* **Listed entries**:
(** [parse_error_crashes_main] at work: the only kernel file has no outcome
    on its first line. *)
Lemma parse_error_crashes_main_witness :
  exists message,
    GPUVerifyTestKernel_init string literal_compile (fun p => p) sample_cls
      "/home/alice/testsuite/a/kernel.cl"
      (broken_open_file "/home/alice/testsuite/a/kernel.cl")
    = Raise (KernelParseError 1 "/home/alice/testsuite/a/kernel.cl" message) /\
    main string literal_compile (fun p => p) sample_cls (fun _ => Raise IOError)
      (fun _ => true) sample_find_kernels broken_open_file
      (one_worker sample_cls 2 "error")
      {| directory := "/home/alice/testsuite";
         kernel_regex := "^kernel\.(cu|cl)$";
         log_level := "INFO";
         write_pickle := EmptyString;
         canonical_path_prefix := "testsuite";
         compare_run := EmptyString;
         threads := 1;
         run_only_pass := false;
         run_only_xfail := false |}
    = Raise (AttributeError "stop_on_fail").
Proof.
  eexists. split; [reflexivity|].
  eapply (parse_error_crashes_main string literal_compile (fun p => p) sample_cls
            (fun _ => Raise IOError) (fun _ => true) sample_find_kernels broken_open_file
            (one_worker sample_cls 2 "error") _ []
            "/home/alice/testsuite/a/kernel.cl" []).
  - reflexivity.
  - reflexivity.
  - reflexivity.
  - reflexivity.
  - reflexivity.
  - constructor.
  - reflexivity.
Defined.

(** [compare_run_verdict_ignored] at work: the kernel passed in the old run
    and fails in the fresh one, the verdict is regression, two pickles of
    these runs compared by [--compare-pickles] give exit status 1, and
    [main] returns success. *)
Lemma compare_run_verdict_ignored_witness :
  let tests := [kernel_unexecuted] in
  let tests' := one_worker sample_cls 2 "error" 1 tests tests in
  doComparison [kernel_passed] tests' "testsuite" = 1 /\
  main string literal_compile (fun p => p) sample_cls sample_pickles
    (fun _ => true) sample_find_kernels sample_open_file
    (one_worker sample_cls 2 "error") sample_args
  = Ok GPUVerifyTesterErrorCodes.SUCCESS.
Proof.
  split; [by vm_compute|].
  eapply (compare_run_verdict_ignored string literal_compile (fun p => p)
            sample_cls sample_pickles (fun _ => true) sample_find_kernels
            sample_open_file (one_worker sample_cls 2 "error") sample_args
            [kernel_passed]).
  - reflexivity.
  - reflexivity.
  - discriminate.
  - reflexivity.
  - reflexivity.
  - discriminate.
  - reflexivity.
  - reflexivity.
  - reflexivity.
Defined.

(** ** The worker pool *)

Lemma inflight_insert_running (ws : list worker_state) (w : nat) test st :
  ws !! w = Some st -> (forall t, st <> Running t) ->
  inflight (<[w := Running test]> ws) ≡ₚ test :: inflight ws.
Proof.
  revert w. induction ws as [|x ws IH]; intros [|w] Hw Hst; simpl in *; try done.
  - injection Hw as ->. destruct st; try done. by destruct (Hst test0).
  - destruct x; simpl; rewrite ?(IH w) by done; try done. apply perm_swap.
Qed.

Lemma inflight_insert_done (ws : list worker_state) (w : nat) test st :
  ws !! w = Some (Running test) -> (forall t, st <> Running t) ->
  inflight ws ≡ₚ test :: inflight (<[w := st]> ws).
Proof.
  revert w. induction ws as [|x ws IH]; intros [|w] Hw Hst; simpl in *; try done.
  - injection Hw as ->. destruct st; try done. by destruct (Hst test0).
  - destruct x; simpl; rewrite ?(IH w) by done; try done. apply perm_swap.
Qed.

Lemma worker_state_kept (ws : list worker_state) (w : nat) x st st' :
  x ∈ ws -> ws !! w = Some st -> st <> x ->
  x ∈ <[w := st']> ws.
Proof.
  intros Hin Hw Hst. apply list_elem_of_lookup in Hin as [j Hj].
  apply list_elem_of_lookup. exists j. rewrite list_lookup_insert_ne; [done|].
  intros ->. congruence.
Qed.

Lemma after_run_not_Running cls returncode t : after_run cls returncode <> Running t.
Proof.
  unfold after_run. destruct (CTRL_C cls); [|done]. by destruct (_ =? _).
Qed.

Section PoolProperties.

Variable compiled : Type.
Variable re_compile : list re_flag -> string -> compiled + string.
Variable re_search : compiled -> string -> bool.
Variable cls : GPUVerifyErrorCodes.

Local Abbreviation step := (step compiled re_compile re_search cls).
Local Abbreviation run := (run compiled re_compile re_search cls).

Lemma inflight_replicate_Waiting n : inflight (replicate n Waiting) = [].
Proof. induction n; simpl; auto. Qed.

Lemma pool_invariant_start numberOfThreads added :
  pool_invariant numberOfThreads added (ThreadPool_start numberOfThreads added).
Proof.
  split; simpl; rewrite ?inflight_replicate_Waiting; simpl.
  - by rewrite app_nil_r.
  - rewrite length_seq. lia.
  - apply length_replicate.
  - done.
  - done.
  - intros w i Hin. by apply elem_of_nil in Hin.
  - done.
  - done.
Qed.

(** Two parts of a partition of the tests have no test in common. *)
Lemma partition_NoDup n (l : list nat) : l ≡ₚ seq 0 n -> NoDup l.
Proof. intros ->. apply NoDup_ListNoDup, List.seq_NoDup. Qed.

Lemma pool_invariant_step numberOfThreads added s s' :
  pool_invariant numberOfThreads added s -> step s s' ->
  pool_invariant numberOfThreads added s'.
Proof.
  intros [Hpart Hunf Hws Hts Hunt Hexe Hdr Hcr] Hstep.
  pose proof (partition_NoDup _ _ Hpart) as Hnd.
  destruct Hstep as [s w test rest Hw Hq
                    |s w test self returncode stdout self' n Hw Ht Hrun Hn
                    |s w test self returncode stdout e Hw Ht Hrun
                    |s w test rest n Hw Hq Hn].
  - pose proof (inflight_insert_running _ _ test _ Hw ltac:(done)) as Hin.
    rewrite Hq in *. split; simpl.
    + rewrite Hin, <- Hpart. solve_Permutation.
    + rewrite Hin. simpl in *. lia.
    + by rewrite length_insert.
    + done.
    + intros i Hi. apply Hunt. rewrite Hin in Hi. set_solver.
    + done.
    + intros Hd. eapply worker_state_kept; eauto.
    + intros Hc. eapply worker_state_kept; eauto.
  - pose proof (inflight_insert_done _ _ test (after_run cls returncode) Hw
                  (after_run_not_Running cls returncode)) as Hin.
    rewrite Hin in Hpart, Hnd, Hunf.
    assert (Hfresh : forall i,
              i ∈ theQueue s ++ inflight (<[w := after_run cls returncode]> (workers s))
                    ++ map snd (executed s) ++ drained s ++ crashed s ->
              i <> test).
    { intros i Hi ->.
      apply NoDup_app in Hnd as (_ & Hq & Hnd).
      apply NoDup_cons in Hnd as [Hnt _].
      set_solver. }
    split; simpl.
    + rewrite <- Hpart. solve_Permutation.
    + simpl in Hunf. lia.
    + by rewrite length_insert.
    + by rewrite length_insert.
    + intros i Hi. rewrite list_lookup_insert_ne.
      * apply Hunt. rewrite Hin. set_solver.
      * intros Heq. apply (Hfresh i); [set_solver|done].
    + intros w' i Hi. apply elem_of_cons in Hi as [[= -> ->]|Hi].
      * split; [apply lookup_lt_Some in Hw; lia|].
        exists self'. split.
        -- apply list_lookup_insert_eq. by apply lookup_lt_Some in Ht.
        -- apply run_inv in Hrun as (rules & returned & _ & _ & _ & ->). done.
      * destruct (Hexe _ _ Hi) as [Hlt (t & Hti & Hex)]. split; [done|].
        exists t. split; [|done]. rewrite list_lookup_insert_ne; [done|].
        intros Heq. apply (Hfresh i); [|done].
        assert (i ∈ map snd (executed s)); [|set_solver].
        apply list_elem_of_In, in_map_iff. exists (w', i).
        split; [done|]. by apply list_elem_of_In.
    + intros Hd. eapply worker_state_kept; eauto.
    + intros Hc. eapply worker_state_kept; eauto.
  - pose proof (inflight_insert_done _ _ test Dead Hw ltac:(done)) as Hin.
    split; simpl.
    + rewrite <- Hpart, Hin. solve_Permutation.
    + rewrite Hunf, Hin. simpl. lia.
    + by rewrite length_insert.
    + done.
    + intros i Hi. apply Hunt. rewrite Hin. set_solver.
    + done.
    + intros Hd. eapply worker_state_kept; eauto.
    + intros _. apply list_elem_of_lookup. exists w.
      apply list_lookup_insert_eq. by apply lookup_lt_Some in Hw.
  - rewrite Hq in *. split; simpl.
    + rewrite <- Hpart. solve_Permutation.
    + simpl in Hunf. lia.
    + done.
    + done.
    + intros i Hi. apply Hunt. set_solver.
    + done.
    + intros _. apply list_elem_of_lookup. eauto.
    + done.
Qed.

Lemma pool_invariant_reachable numberOfThreads added s :
  rtc step (ThreadPool_start numberOfThreads added) s ->
  pool_invariant numberOfThreads added s.
Proof.
  revert s. apply rtc_ind_r.
  - apply pool_invariant_start.
  - intros y z _ Hstep Hinv. eapply pool_invariant_step; eauto.
Qed.







End PoolProperties.

(** *** A run of the sample pool *)





(** * Further properties of the code *)

(** ** Canonical test names *)

Local Transparent String.prefix.

Lemma prefix_spec p : forall s,
  String.prefix p s = true <-> exists after, s = String.app p after.
Proof.
  induction p as [|a p IH]; intros s.
  - split; [intros _; by exists s|]. intros _. by destruct s.
  - destruct s as [|b s]; simpl.
    + split; [done|]. intros [after H]. rewrite string_app_cons in H. discriminate.
    + destruct (ascii_dec a b) as [->|Hne].
      * rewrite IH. split.
        -- intros [after ->]. by exists after.
        -- intros [after H]. rewrite string_app_cons in H. injection H as ->. eauto.
      * split; [done|]. intros [after H]. rewrite string_app_cons in H. congruence.
Qed.

Lemma string_length_app a b :
  String.length (String.app a b) = (String.length a + String.length b)%nat.
Proof. induction a as [|c a IH]; [done|]. rewrite string_app_cons. simpl. by rewrite IH. Qed.

Lemma slice_from_app a b : slice_from (String.length a) (String.app a b) = b.
Proof. induction a as [|c a IH]; [by destruct b|]. rewrite string_app_cons. by simpl. Qed.

Lemma index_cons text b s :
  String.index 0 text (String b s) =
  if String.prefix text (String b s) then Some 0%nat
  else match String.index 0 text s with
       | Some n => Some (S n)
       | None => None
       end.
Proof. reflexivity. Qed.

(** [s.index(text)]: the first place where [text] occurs. *)
Lemma index_Some text : forall s i,
  String.index 0 text s = Some i ->
  occurs_at text s i /\ forall n, occurs_at text s n -> (i <= n)%nat.
Proof.
  induction s as [|b s IH]; intros i.
  - simpl. destruct text; [|done]. intros [= <-]. split; [|lia].
    by exists EmptyString, EmptyString.
  - rewrite index_cons. destruct (String.prefix text (String b s)) eqn:Hp.
    + intros [= <-]. split; [|lia].
      apply prefix_spec in Hp as [after ->]. by exists EmptyString, after.
    + destruct (String.index 0 text s) as [j|] eqn:Hj; [|done].
      intros [= <-]. destruct (IH j eq_refl) as [(before & after & -> & Hlen) Hmin].
      split.
      * exists (String b before), after. rewrite string_app_cons. simpl. by rewrite Hlen.
      * intros n (before' & after' & Heq & Hn). destruct before' as [|b' before'].
        -- rewrite string_app_nil in Heq.
           assert (String.prefix text (String b (String.app before (String.app text after))) = true)
             by (apply prefix_spec; eauto).
           congruence.
        -- rewrite string_app_cons in Heq. injection Heq as _ Heq. simpl in Hn.
           assert (j <= String.length before')%nat; [|lia].
           apply Hmin. by exists before', after'.
Qed.

Lemma index_None text : forall s,
  String.index 0 text s = None -> forall n, ~ occurs_at text s n.
Proof.
  induction s as [|b s IH].
  - simpl. destruct text as [|a text]; [done|]. intros _ n (before & after & Heq & _).
    destruct before; [rewrite string_app_nil, string_app_cons in Heq|
                      rewrite string_app_cons in Heq]; discriminate.
  - rewrite index_cons.
    destruct (String.prefix text (String b s)) eqn:Hp; [done|].
    destruct (String.index 0 text s) as [j|] eqn:Hj; [done|].
    intros _ n (before & after & Heq & Hn). destruct before as [|b' before].
    + rewrite string_app_nil in Heq.
      assert (String.prefix text (String b s) = true) by (apply prefix_spec; eauto).
      congruence.
    + rewrite string_app_cons in Heq. injection Heq as _ Heq.
      apply (IH eq_refl (String.length before)). by exists before, after.
Qed.

Lemma app_same_length a a' b b' :
  String.app a b = String.app a' b' -> String.length a = String.length a' ->
  a = a' /\ b = b'.
Proof.
  revert a'. induction a as [|c a IH]; intros [|c' a'] Heq Hlen; try done.
  rewrite !string_app_cons in Heq. injection Heq as -> Heq.
  simpl in Hlen. destruct (IH a' Heq) as [-> ->]; [lia|done].
Qed.

(** X1.  [getCanonicalTestName] returns the text from the first occurrence
    of the prefix on, with backslashes turned into slashes, and raises
    [CanonicalisationError] exactly when the prefix does not occur in the
    path. *)
Theorem getCanonicalTestName_spec (path prefix : string) :
  (forall cPath,
     getCanonicalTestName path prefix = Ok cPath <->
     exists before after,
       path = String.app before (String.app prefix after) /\
       (forall n, occurs_at prefix path n -> (String.length before <= n)%nat) /\
       cPath = to_unix (String.app prefix after)) /\
  (getCanonicalTestName path prefix = Raise (CanonicalisationError path prefix) <->
   forall n, ~ occurs_at prefix path n) /\
  (forall e, getCanonicalTestName path prefix = Raise e ->
     e = CanonicalisationError path prefix).
Proof.
  unfold getCanonicalTestName.
  destruct (String.index 0 prefix path) as [i|] eqn:Hi.
  - apply index_Some in Hi as [(before & after & Hp & Hlen) Hmin].
    split; [|split].
    + intros cPath. split.
      * intros [= <-]. exists before, after. split; [done|]. split.
        -- intros n Hn. rewrite Hlen. by apply Hmin.
        -- rewrite Hp, <- Hlen. by rewrite slice_from_app.
      * intros (before' & after' & Hp' & Hmin' & ->).
        assert (String.length before' = String.length before) as Hl.
        { apply Nat.le_antisymm.
          - apply Hmin'. by exists before, after.
          - rewrite Hlen. apply Hmin. by exists before', after'. }
        rewrite Hp in Hp'. symmetry in Hp'.
        destruct (app_same_length _ _ _ _ Hp' Hl) as [-> Hafter].
        apply String.app_inj in Hafter as ->.
        rewrite Hp, <- Hlen. by rewrite slice_from_app.
    + split; [done|]. intros Hno. exfalso. apply (Hno i). by exists before, after.
    + done.
  - pose proof (index_None _ _ Hi) as Hno. split; [|split].
    + intros cPath. split; [done|].
      intros (before & after & Hp & _). exfalso.
      apply (Hno (String.length before)). by exists before, after.
    + done.
    + by intros e [= <-].
Qed.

* **Task instructions**: A copy of each line in the data above that holds the string "Hmin" is needed.

* **Answer**:
      intros [= <-]. destruct (IH j eq_refl) as [(before & after & -> & Hlen) Hmin].
           apply Hmin. by exists before', after'.
  - apply index_Some in Hi as [(before & after & Hp & Hlen) Hmin].
        -- intros n Hn. rewrite Hlen. by apply Hmin.
      * intros (before' & after' & Hp' & Hmin' & ->).
          - apply Hmin'. by exists before, after.
          - rewrite Hlen. apply Hmin. by exists before', after'. }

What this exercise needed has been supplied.